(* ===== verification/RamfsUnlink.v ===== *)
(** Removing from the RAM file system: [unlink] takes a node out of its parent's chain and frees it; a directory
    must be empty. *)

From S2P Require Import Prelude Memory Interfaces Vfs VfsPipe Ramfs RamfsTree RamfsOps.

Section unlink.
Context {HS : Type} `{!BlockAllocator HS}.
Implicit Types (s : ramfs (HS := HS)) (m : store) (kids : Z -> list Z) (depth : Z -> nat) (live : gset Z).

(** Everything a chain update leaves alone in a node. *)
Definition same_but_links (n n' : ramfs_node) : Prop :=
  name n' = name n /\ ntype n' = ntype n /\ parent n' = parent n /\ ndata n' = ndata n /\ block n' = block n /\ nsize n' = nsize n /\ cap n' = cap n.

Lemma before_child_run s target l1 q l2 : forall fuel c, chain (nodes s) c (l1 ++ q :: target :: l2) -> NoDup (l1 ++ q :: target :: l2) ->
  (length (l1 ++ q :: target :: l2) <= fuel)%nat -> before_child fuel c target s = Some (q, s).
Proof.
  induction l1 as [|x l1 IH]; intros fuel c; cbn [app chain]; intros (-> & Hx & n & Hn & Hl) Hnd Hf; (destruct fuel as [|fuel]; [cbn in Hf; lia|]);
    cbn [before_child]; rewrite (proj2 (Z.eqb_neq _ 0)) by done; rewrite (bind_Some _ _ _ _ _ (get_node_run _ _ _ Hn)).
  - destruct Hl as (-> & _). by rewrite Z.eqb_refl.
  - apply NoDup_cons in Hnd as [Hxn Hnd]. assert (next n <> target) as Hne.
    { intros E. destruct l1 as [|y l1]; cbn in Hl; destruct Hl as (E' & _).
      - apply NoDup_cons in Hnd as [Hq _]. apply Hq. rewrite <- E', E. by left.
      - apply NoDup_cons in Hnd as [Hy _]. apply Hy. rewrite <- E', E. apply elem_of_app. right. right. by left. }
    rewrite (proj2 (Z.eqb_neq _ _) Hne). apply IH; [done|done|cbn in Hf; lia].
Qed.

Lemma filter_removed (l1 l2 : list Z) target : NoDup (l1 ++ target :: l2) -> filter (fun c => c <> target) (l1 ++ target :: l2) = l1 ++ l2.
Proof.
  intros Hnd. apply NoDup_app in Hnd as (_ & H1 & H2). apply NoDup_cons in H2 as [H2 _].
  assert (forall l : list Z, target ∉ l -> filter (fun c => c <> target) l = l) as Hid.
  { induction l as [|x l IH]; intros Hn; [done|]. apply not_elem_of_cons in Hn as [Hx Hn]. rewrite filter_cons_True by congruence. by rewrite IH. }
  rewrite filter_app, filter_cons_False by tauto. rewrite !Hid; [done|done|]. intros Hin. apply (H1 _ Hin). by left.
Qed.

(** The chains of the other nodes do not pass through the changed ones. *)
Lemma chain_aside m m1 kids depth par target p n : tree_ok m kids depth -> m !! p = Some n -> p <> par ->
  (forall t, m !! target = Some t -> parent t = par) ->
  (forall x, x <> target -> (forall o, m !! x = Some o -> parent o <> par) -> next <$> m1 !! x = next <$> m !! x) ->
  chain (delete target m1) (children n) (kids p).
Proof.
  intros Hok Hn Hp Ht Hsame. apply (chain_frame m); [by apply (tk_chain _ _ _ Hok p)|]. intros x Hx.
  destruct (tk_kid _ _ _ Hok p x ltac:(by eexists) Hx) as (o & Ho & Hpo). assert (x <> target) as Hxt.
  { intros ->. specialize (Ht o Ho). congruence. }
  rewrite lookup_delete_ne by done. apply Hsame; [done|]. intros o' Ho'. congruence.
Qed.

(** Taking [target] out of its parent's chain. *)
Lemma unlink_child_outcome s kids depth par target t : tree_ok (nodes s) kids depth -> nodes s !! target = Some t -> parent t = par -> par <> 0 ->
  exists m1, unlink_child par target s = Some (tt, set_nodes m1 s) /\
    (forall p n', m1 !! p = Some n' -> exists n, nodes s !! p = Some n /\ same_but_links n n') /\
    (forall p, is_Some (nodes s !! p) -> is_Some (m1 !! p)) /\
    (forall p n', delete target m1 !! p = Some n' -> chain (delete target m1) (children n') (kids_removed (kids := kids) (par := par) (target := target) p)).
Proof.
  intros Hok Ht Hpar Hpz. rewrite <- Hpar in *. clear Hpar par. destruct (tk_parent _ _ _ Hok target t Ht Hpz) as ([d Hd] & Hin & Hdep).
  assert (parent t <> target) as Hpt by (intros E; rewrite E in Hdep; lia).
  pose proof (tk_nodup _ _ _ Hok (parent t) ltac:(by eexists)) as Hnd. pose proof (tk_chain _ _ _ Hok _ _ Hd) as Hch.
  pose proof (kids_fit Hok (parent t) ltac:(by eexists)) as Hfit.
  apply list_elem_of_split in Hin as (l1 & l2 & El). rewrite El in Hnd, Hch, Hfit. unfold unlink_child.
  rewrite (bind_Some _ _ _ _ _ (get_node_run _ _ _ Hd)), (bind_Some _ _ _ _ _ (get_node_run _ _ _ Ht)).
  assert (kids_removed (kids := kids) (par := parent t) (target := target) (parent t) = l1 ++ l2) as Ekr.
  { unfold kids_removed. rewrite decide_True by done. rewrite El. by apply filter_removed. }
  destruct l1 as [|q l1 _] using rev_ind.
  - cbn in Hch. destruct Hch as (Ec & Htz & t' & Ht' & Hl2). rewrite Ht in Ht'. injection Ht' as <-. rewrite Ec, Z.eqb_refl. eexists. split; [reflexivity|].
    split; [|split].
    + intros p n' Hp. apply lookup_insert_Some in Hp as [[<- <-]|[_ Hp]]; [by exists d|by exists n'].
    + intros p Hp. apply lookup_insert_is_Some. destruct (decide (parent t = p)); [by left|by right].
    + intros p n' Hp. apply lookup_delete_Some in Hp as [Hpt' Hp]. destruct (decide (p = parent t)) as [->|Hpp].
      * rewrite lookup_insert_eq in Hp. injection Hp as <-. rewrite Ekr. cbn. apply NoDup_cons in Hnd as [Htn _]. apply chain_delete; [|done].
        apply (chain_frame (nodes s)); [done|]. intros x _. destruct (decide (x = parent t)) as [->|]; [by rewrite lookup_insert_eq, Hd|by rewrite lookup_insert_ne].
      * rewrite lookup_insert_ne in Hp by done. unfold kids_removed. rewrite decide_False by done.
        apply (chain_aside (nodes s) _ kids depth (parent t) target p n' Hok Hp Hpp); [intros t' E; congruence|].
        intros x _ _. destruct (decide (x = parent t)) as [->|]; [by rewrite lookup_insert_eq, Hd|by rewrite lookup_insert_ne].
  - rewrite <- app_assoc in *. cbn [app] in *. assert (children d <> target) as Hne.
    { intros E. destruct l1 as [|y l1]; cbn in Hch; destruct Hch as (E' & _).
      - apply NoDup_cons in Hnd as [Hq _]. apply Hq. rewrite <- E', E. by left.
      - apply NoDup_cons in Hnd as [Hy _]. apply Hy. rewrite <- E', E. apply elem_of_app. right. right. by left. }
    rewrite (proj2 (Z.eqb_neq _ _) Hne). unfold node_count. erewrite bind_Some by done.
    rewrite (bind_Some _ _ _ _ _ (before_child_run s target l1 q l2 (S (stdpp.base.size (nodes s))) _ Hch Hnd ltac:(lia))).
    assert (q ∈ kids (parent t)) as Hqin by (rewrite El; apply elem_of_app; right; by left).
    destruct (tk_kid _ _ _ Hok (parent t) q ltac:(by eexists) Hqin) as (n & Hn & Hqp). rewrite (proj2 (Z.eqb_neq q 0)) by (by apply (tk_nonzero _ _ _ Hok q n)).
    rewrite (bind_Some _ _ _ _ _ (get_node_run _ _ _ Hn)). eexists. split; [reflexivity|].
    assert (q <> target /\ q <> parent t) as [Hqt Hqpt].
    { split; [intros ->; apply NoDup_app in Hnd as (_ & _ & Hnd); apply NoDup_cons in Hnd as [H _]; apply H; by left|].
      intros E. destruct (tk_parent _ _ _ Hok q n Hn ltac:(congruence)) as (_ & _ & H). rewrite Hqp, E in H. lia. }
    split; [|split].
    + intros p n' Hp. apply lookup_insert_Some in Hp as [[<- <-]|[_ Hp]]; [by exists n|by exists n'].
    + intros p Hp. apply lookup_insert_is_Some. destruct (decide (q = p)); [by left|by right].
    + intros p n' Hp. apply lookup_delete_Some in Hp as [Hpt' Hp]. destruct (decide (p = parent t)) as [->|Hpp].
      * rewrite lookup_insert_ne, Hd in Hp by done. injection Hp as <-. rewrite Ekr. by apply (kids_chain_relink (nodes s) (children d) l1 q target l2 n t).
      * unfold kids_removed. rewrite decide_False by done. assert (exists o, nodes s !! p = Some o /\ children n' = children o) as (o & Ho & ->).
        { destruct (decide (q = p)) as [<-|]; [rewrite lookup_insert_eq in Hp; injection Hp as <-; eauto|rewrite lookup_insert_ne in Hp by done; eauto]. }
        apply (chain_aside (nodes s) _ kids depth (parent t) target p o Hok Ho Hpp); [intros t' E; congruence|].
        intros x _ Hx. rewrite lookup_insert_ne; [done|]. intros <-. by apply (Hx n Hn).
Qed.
---
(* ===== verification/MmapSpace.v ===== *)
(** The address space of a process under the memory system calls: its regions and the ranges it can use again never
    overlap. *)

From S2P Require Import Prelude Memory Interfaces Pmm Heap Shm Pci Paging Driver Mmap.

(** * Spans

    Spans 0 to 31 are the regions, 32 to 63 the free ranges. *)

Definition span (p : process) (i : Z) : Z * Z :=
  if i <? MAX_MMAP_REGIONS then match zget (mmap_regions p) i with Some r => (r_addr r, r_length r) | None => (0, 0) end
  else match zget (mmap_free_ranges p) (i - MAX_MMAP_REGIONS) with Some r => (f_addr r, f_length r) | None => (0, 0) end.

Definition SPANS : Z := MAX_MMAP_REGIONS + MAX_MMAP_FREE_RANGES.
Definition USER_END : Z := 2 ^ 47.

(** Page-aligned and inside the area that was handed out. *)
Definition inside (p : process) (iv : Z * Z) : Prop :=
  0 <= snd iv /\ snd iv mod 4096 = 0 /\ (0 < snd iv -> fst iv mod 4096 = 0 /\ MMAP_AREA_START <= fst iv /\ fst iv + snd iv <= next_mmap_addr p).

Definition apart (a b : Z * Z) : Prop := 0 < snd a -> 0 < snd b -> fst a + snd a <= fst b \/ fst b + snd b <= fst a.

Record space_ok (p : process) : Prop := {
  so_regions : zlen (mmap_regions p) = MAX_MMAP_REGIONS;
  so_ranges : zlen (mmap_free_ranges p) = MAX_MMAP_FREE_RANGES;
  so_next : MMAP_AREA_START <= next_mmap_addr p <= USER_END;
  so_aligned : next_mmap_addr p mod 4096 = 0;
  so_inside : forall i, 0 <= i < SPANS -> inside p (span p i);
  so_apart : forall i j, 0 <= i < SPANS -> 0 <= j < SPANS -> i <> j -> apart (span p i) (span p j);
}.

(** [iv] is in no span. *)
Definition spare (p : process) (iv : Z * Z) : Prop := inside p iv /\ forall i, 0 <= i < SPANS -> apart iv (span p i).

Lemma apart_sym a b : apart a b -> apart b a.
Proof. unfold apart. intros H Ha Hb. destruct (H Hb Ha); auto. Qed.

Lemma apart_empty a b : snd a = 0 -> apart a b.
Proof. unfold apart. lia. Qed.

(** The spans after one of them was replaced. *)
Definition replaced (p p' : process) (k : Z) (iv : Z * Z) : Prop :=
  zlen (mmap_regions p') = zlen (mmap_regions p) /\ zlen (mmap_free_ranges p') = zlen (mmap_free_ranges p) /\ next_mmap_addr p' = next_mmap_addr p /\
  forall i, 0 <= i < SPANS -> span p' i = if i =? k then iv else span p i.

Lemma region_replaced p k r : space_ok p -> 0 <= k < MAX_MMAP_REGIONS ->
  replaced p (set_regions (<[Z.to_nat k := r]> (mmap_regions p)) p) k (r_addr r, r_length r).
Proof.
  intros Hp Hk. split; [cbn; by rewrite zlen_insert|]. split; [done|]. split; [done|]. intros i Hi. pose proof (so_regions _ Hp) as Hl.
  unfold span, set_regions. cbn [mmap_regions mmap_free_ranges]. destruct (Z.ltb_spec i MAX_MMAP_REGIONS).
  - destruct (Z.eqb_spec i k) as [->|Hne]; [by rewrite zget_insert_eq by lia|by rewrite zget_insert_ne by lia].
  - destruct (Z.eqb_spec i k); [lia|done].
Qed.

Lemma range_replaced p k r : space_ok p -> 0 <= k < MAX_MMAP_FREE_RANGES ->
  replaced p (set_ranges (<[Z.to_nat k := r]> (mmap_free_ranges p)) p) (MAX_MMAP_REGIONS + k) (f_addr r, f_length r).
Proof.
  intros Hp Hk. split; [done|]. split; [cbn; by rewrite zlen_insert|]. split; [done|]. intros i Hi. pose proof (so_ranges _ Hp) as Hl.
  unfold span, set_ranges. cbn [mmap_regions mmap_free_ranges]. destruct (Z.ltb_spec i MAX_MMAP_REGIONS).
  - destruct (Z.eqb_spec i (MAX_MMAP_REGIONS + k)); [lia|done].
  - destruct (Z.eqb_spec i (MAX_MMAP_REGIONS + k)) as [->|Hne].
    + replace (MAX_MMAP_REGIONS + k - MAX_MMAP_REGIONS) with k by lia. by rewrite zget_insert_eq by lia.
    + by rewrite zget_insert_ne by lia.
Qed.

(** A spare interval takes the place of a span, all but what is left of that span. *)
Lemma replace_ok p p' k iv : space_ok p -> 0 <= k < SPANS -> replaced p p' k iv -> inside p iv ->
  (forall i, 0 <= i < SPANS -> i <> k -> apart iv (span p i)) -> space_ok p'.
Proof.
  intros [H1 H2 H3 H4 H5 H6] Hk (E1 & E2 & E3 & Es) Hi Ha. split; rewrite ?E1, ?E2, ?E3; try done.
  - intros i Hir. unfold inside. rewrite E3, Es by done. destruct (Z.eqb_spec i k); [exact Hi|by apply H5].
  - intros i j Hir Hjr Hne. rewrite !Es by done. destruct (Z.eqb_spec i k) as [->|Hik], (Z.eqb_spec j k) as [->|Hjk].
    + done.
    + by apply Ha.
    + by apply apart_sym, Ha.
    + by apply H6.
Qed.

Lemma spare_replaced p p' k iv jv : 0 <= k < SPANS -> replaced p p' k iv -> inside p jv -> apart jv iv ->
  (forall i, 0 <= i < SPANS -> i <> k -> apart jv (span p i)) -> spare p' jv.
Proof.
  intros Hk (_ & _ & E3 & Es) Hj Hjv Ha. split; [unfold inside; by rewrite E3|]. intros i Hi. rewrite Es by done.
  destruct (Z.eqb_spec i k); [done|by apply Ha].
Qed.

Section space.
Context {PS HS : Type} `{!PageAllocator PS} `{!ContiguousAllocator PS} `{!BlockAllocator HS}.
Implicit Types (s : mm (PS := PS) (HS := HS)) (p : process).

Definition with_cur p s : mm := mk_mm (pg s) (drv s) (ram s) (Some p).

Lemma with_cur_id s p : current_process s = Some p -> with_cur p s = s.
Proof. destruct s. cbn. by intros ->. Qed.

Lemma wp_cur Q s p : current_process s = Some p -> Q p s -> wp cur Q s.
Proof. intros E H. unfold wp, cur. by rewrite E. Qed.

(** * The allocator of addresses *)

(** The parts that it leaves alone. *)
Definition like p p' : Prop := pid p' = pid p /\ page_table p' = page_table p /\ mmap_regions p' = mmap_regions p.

**BRIEF:** In the data above, find the line that contains "Hn)). eexists. split; [reflexivity|]." and the line that contains "H; by left|].". Repeat exactly those lines and every line between them, and only those.

**SOLVED EXERCISE:**
    rewrite (bind_Some _ _ _ _ _ (get_node_run _ _ _ Hn)). eexists. split; [reflexivity|].
    assert (q <> target /\ q <> parent t) as [Hqt Hqpt].
    { split; [intros ->; apply NoDup_app in Hnd as (_ & _ & Hnd); apply NoDup_cons in Hnd as [H _]; apply H; by left|].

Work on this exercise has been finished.